During a visit to London, John Walters said the threat posed by the global 
drugs scourge and scientific studies of addiction did not support such schemes.

He insisted that cracking down on the supply and demand for illegal drugs 
was a far more effective approach.

His Government's drug policy had seen a 17% reduction in teenage drug use 
over three years, he said.

Earlier this week the International Drug Policy Consortium, funded by a 
British charity, said the US was attempting to influence the way its 
donations to UN drug projects were spent to the detriment of harm reduction 
schemes such as needle exchange programmes.

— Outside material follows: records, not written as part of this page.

(* ===== verification/LinkedList.v ===== *)
(** * Intrusive linked lists

    The kernel threads its lists through the objects themselves (page frames,
    thread control blocks, devices, processes, VFS nodes).  This file relates
    such a list, given by its link functions, to the Rocq list of the objects
    it visits.  The link functions are partial views of a component's store, so
    the lemmas speak of link functions that agree on the members only. *)

From S2P Require Import Prelude.

Section lists.
Context {K : Type} `{!EqDecision K}.
Implicit Types (next prev : K → option K) (l : list K) (x y : K) (h p t q : option K).

(** ** Singly linked segments *)

Fixpoint lseg next h l t : Prop :=
  match l with
  | [] => h = t
  | x :: l' => h = Some x ∧ lseg next (next x) l' t
  end.

Definition chain next h l : Prop := lseg next h l None.

Lemma lseg_app next h l1 l2 t :
  lseg next h (l1 ++ l2) t ↔ ∃ m, lseg next h l1 m ∧ lseg next m l2 t.
Proof. revert h; induction l1 as [|x l1 IH]; intros h; simpl; [naive_solver|]. rewrite IH. naive_solver. Qed.

Lemma lseg_ext next next' h l t :
  (∀ x, x ∈ l → next' x = next x) → lseg next h l t → lseg next' h l t.
Proof.
  revert h; induction l as [|x l IH]; intros h Hext; simpl; [done|].
  intros [-> Hl]. split; [done|]. rewrite Hext by set_solver. apply IH; set_solver.
Qed.

Lemma lseg_head next h l : chain next h l → head l = h.
Proof. unfold chain. destruct l; simpl; naive_solver. Qed.

Lemma chain_det next h l l' : chain next h l → chain next h l' → l = l'.
Proof.
  unfold chain. revert h l'; induction l as [|x l IH]; intros h [|y l']; simpl; naive_solver.
Qed.

(** A chain cannot visit an object twice: it would never end. *)
Lemma chain_NoDup next h l : chain next h l → NoDup l.
Proof.
  unfold chain. revert h; induction l as [|x l IH]; intros h; [constructor|].
  intros [-> Hl]. constructor; [|by eapply IH].
  intros (l1 & l2 & ->)%list_elem_of_split.
  pose proof Hl as Hl'. apply lseg_app in Hl as (m & _ & [-> Hx]).
  pose proof (chain_det _ _ _ _ Hl' Hx) as E. apply (f_equal length) in E.
  rewrite length_app in E. simpl in E. lia.
Qed.

(** Appending behind the last object. *)
Lemma chain_snoc next next' h l x :
  chain next h l → x ∉ l →
  next' x = None →
  (∀ y, y ∈ l → next' y = if decide (last l = Some y) then Some x else next y) →
  chain next' (match h with Some _ => h | None => Some x end) (l ++ [x]).
Proof.
  intros Hc Hx Hnx Hn. unfold chain in *.
  destruct l as [|y l0 _] using rev_ind.
  { simpl in *. by subst. }
  rewrite last_snoc in Hn.
  assert (NoDup (l0 ++ [y])) as Hnd by by eapply chain_NoDup.
  apply lseg_app in Hc as (m & H0 & [-> Hy]). simpl in Hy.
  assert (Hh : match h with Some _ => h | None => Some x end = h).
  { destruct l0; simpl in H0; naive_solver. }
  rewrite Hh, <-app_assoc. apply lseg_app. exists (Some y). split.
  - apply (lseg_ext next); [|done]. intros z Hz. rewrite Hn by set_solver.
    rewrite decide_False; [done|]. intros [= ->].
    apply NoDup_app in Hnd. set_solver.
  - simpl. split; [done|]. rewrite Hn by set_solver. rewrite decide_True by done. by rewrite Hnx.
Qed.

(** Unlinking a member by redirecting its predecessor. *)
Lemma chain_remove next next' h l1 x l2 :
  chain next h (l1 ++ x :: l2) →
  (∀ y, y ∈ l1 ++ l2 → next' y = if decide (last l1 = Some y) then next x else next y) →
  chain next' (match last l1 with Some _ => h | None => next x end) (l1 ++ l2).
Proof.
  intros Hc Hn. pose proof (chain_NoDup _ _ _ Hc) as Hnd. unfold chain in *.
  apply lseg_app in Hc as (m & H1 & [-> H2]).
  apply NoDup_app in Hnd as (Hnd1 & Hdisj & [Hx Hnd2]%NoDup_cons).
  assert (Htail : lseg next' (next x) l2 None).
  { eapply lseg_ext, H2. intros y Hy. rewrite Hn by set_solver. rewrite decide_False; [done|].
    intros Hl%last_Some_elem_of. set_solver. }
  destruct l1 as [|y l0 _] using rev_ind; [done|]. rewrite last_snoc in *.
  apply lseg_app in H1 as (m & H0 & [-> Hy]). apply NoDup_app in Hnd1 as (_ & Hyl & _).
  rewrite <-app_assoc. apply lseg_app. exists (Some y). split.
  - eapply lseg_ext, H0. intros z Hz. rewrite Hn by set_solver. rewrite decide_False; [done|]. set_solver.
  - split; [done|]. rewrite Hn by set_solver. by rewrite decide_True.
Qed.

Lemma chain_next next h l1 x l2 : chain next h (l1 ++ x :: l2) → next x = list.head l2.
Proof.
  intros Hc. apply lseg_app in Hc as (m & _ & [_ H2]). symmetry. by apply (lseg_head next).
Qed.

(** ** Doubly linked lists *)

Fixpoint dseg next prev p h l q t : Prop :=
  match l with
  | [] => h = t ∧ p = q
  | x :: l' => h = Some x ∧ prev x = p ∧ dseg next prev (Some x) (next x) l' q t
  end.

Definition dchain next prev h l : Prop := ∃ q, dseg next prev None h l q None.

Lemma dseg_app next prev p h l1 l2 q t :
  dseg next prev p h (l1 ++ l2) q t ↔
  ∃ m hm, dseg next prev p h l1 m hm ∧ dseg next prev m hm l2 q t.
Proof.
  revert p h; induction l1 as [|x l1 IH]; intros p h; simpl.
  - split; [eauto 10|]. by intros (?&?&[-> ->]&?).
  - rewrite IH. naive_solver.
Qed.

Lemma dseg_ext next prev next' prev' p h l q t :
  (∀ x, x ∈ l → next' x = next x) → (∀ x, x ∈ l → prev' x = prev x) →
  dseg next prev p h l q t → dseg next' prev' p h l q t.
Proof.
  revert p h; induction l as [|x l IH]; intros p h Hn Hp; simpl; [done|].
  intros (-> & Hpx & Hl). split; [done|]. rewrite Hn, Hp by set_solver.
  split; [done|]. apply IH; set_solver.
Qed.

Lemma dchain_ext next prev next' prev' h l :
  (∀ x, x ∈ l → next' x = next x) → (∀ x, x ∈ l → prev' x = prev x) →
  dchain next prev h l → dchain next' prev' h l.
Proof. intros ?? [q Hl]. exists q. by eapply dseg_ext. Qed.

Lemma dseg_lseg next prev p h l q t : dseg next prev p h l q t → lseg next h l t.
Proof. revert p h; induction l; intros p h; simpl; naive_solver. Qed.

Lemma dchain_chain next prev h l : dchain next prev h l → chain next h l.
Proof. intros [q Hl]. by eapply dseg_lseg. Qed.

Lemma dchain_NoDup next prev h l : dchain next prev h l → NoDup l.
Proof. intros Hl%dchain_chain. by eapply chain_NoDup. Qed.

Lemma dchain_nil_inv next prev h l : dchain next prev h l → h = None → l = [].
Proof. intros [q Hl] ->. destruct l; simpl in Hl; naive_solver. Qed.

Lemma dchain_cons_inv next prev h l x :
  dchain next prev h l → h = Some x → ∃ l', l = x :: l' ∧ prev x = None.
Proof. intros [q Hl] ->. destruct l; simpl in Hl; naive_solver. Qed.

Lemma dchain_head next prev h l x : dchain next prev h (x :: l) → h = Some x.
Proof. intros [q Hl]. simpl in Hl. naive_solver. Qed.

Lemma dseg_last next prev p h l q t :
  dseg next prev p h l q t → q = from_option Some p (last l).
Proof.
  revert p h; induction l as [|x l IH]; intros p h; [by intros [_ ->]|].
  intros (_ & _ & Hl). apply IH in Hl. rewrite Hl, last_cons. by destruct (last l).
Qed.

(** Links out of a member lead to members. *)
Lemma dchain_links next prev h l1 x l2 :
  dchain next prev h (l1 ++ x :: l2) → prev x = last l1 ∧ next x = head l2.
Proof.
  intros (q & Hl). apply dseg_app in Hl as (m & hm & H1 & (-> & Hp & H2)).
  apply dseg_last in H1. split.
  - rewrite Hp, H1. by destruct (last l1).
  - destruct l2; simpl in H2; naive_solver.
Qed.

(** Insertion at the front, as [list_add] does it. *)
Lemma dchain_push next prev next' prev' h l x :
  dchain next prev h l → x ∉ l →
  next' x = h → prev' x = None →
  (∀ y, y ∈ l → next' y = next y) →
  (∀ y, y ∈ l → prev' y = if decide (h = Some y) then Some x else prev y) →
  dchain next' prev' (Some x) (x :: l).
Proof.
  intros Hd Hx Hnx Hpx Hn Hp. pose proof (dchain_NoDup _ _ _ _ Hd) as Hnd.
  destruct Hd as [q Hd]. destruct l as [|y l]; simpl in *.
  { exists (Some x). simpl. naive_solver. }
  destruct Hd as (-> & Hpy & Hd). apply NoDup_cons in Hnd as [Hy Hnd].
  exists q. split_and!; [done..|]. rewrite Hnx. split_and!; [done|..].
  - rewrite Hp by set_solver. by rewrite decide_True.
  - rewrite Hn by set_solver. eapply dseg_ext, Hd.
    + set_solver.
    + intros z Hz. rewrite Hp by set_solver. rewrite decide_False; [done|]. set_solver.
Qed.

(** Removal of an arbitrary member, as [list_remove] does it. *)
Lemma dchain_remove next prev next' prev' h l1 x l2 :
  dchain next prev h (l1 ++ x :: l2) →
  (∀ y, y ∈ l1 ++ l2 → next' y = if decide (prev x = Some y) then next x else next y) →
  (∀ y, y ∈ l1 ++ l2 → prev' y = if decide (next x = Some y) then prev x else prev y) →
  dchain next' prev' (match prev x with Some _ => h | None => next x end) (l1 ++ l2).
Proof.
  intros Hd Hn Hp. pose proof (dchain_NoDup _ _ _ _ Hd) as Hnd.
  destruct (dchain_links _ _ _ _ _ _ Hd) as [Epx Enx].
  destruct Hd as [q Hd]. apply dseg_app in Hd as (m & hm & H1 & (-> & Hpx & H2)).
  apply NoDup_app in Hnd as (Hnd1 & Hdisj & [Hx Hnd2]%NoDup_cons).
  rewrite Enx, Epx in Hn, Hp |- *. rewrite Epx in Hpx. subst m.
  assert (Hfront : dseg next' prev' None (match last l1 with Some _ => h | None => head l2 end)
            l1 (last l1) (head l2)).
  { destruct l1 as [|y l0 _] using rev_ind.
    { simpl. done. }
    rewrite last_snoc in *. apply dseg_app in H1 as (m & hm & H0 & (-> & Hpy & _)).
    apply NoDup_app in Hnd1 as (_ & Hy & _).
    apply dseg_app. exists m, (Some y). split.
    - eapply dseg_ext, H0.
      + intros z Hz. rewrite Hn by set_solver. rewrite decide_False; [done|].
        intros [= ->]. set_solver.
      + intros z Hz. rewrite Hp by set_solver. rewrite decide_False; [done|].
        intros Hh. destruct l2; simplify_eq/=. set_solver.
    - simpl. split_and!; [done|..].
      + rewrite Hp by set_solver. rewrite decide_False; [done|].
        intros Hh. destruct l2; simplify_eq/=. set_solver.
      + rewrite Hn by set_solver. by rewrite decide_True.
      + done. }
  exists (match last l2 with Some z => Some z | None => last l1 end).
  apply dseg_app. do 2 eexists. split; [exact Hfront|].
  destruct l2 as [|z l2]; [done|]. simpl in H2. destruct H2 as (Hz & Hpz & H2).
  change (head (z :: l2)) with (Some z) in *.
  split_and!; [done|..].
  - rewrite Hp by set_solver. by rewrite decide_True.
  - apply NoDup_cons in Hnd2 as [Hzl Hnd2]. rewrite Hn by set_solver.
    rewrite decide_False.
    2:{ intros Hl. apply last_Some_elem_of in Hl. set_solver. }
    assert (Eq : (match last (z :: l2) with Some w => Some w | None => last l1 end) = q).
    { apply dseg_last in H2. subst q. rewrite last_cons. by destruct (last l2). }
    rewrite Eq. eapply dseg_ext, H2.
    + intros w Hw. rewrite Hn by set_solver. rewrite decide_False; [done|].
      intros Hl. apply last_Some_elem_of in Hl. set_solver.
    + intros w Hw. rewrite Hp by set_solver. rewrite decide_False; [done|]. set_solver.
Qed.
End lists.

"People who advocate for distribution of clean needles or some of those 
proposing to provide safe injecting rooms or for the Government to provide 
the drugs  we think that is not a fair reading of the science or the 
threat," said Mr Walters.

"I think we should not be caught up with silly semantics - we all want to 
reduce the harm.

"There is a serious issue about what are the measures that most effectively 
reduce harm but the best thing is prevention, second is treatment and third 
is harm reduction which is just better than doing nothing.

"We certainly don't believe in doing nothing.

"We believe that scarce resources when we are talking about an addicted 
population should be directed to treatment."

Some advocates of harm reduction schemes were presenting them as the 
"default position," added Mr Walters, whose full title is Director of the 
White House Office of National Drug Control Policy.

Speaking at a press conference at the US Embassy in Grosvenor Square, 
central London, the drug tsar said that this year would be crucial in the 
future of Afghanistan, which has seen rising heroin production levels in 
the last two years.

It would show whether the opium poppy crops continued to rise or shrink, he 
said.

Asked whether Afghan President Hamid Karzai had been set a deadline to 
reduce opium crops by persuasion before crops were forcibly destroyed, Mr 
Walters said: "That is not the way the discussion at senior levels that I 
have been present at has proceeded."

He said Afghanistan needed a strong and focused leader to combat the 
problem and he believed President Karzai possessed such qualities.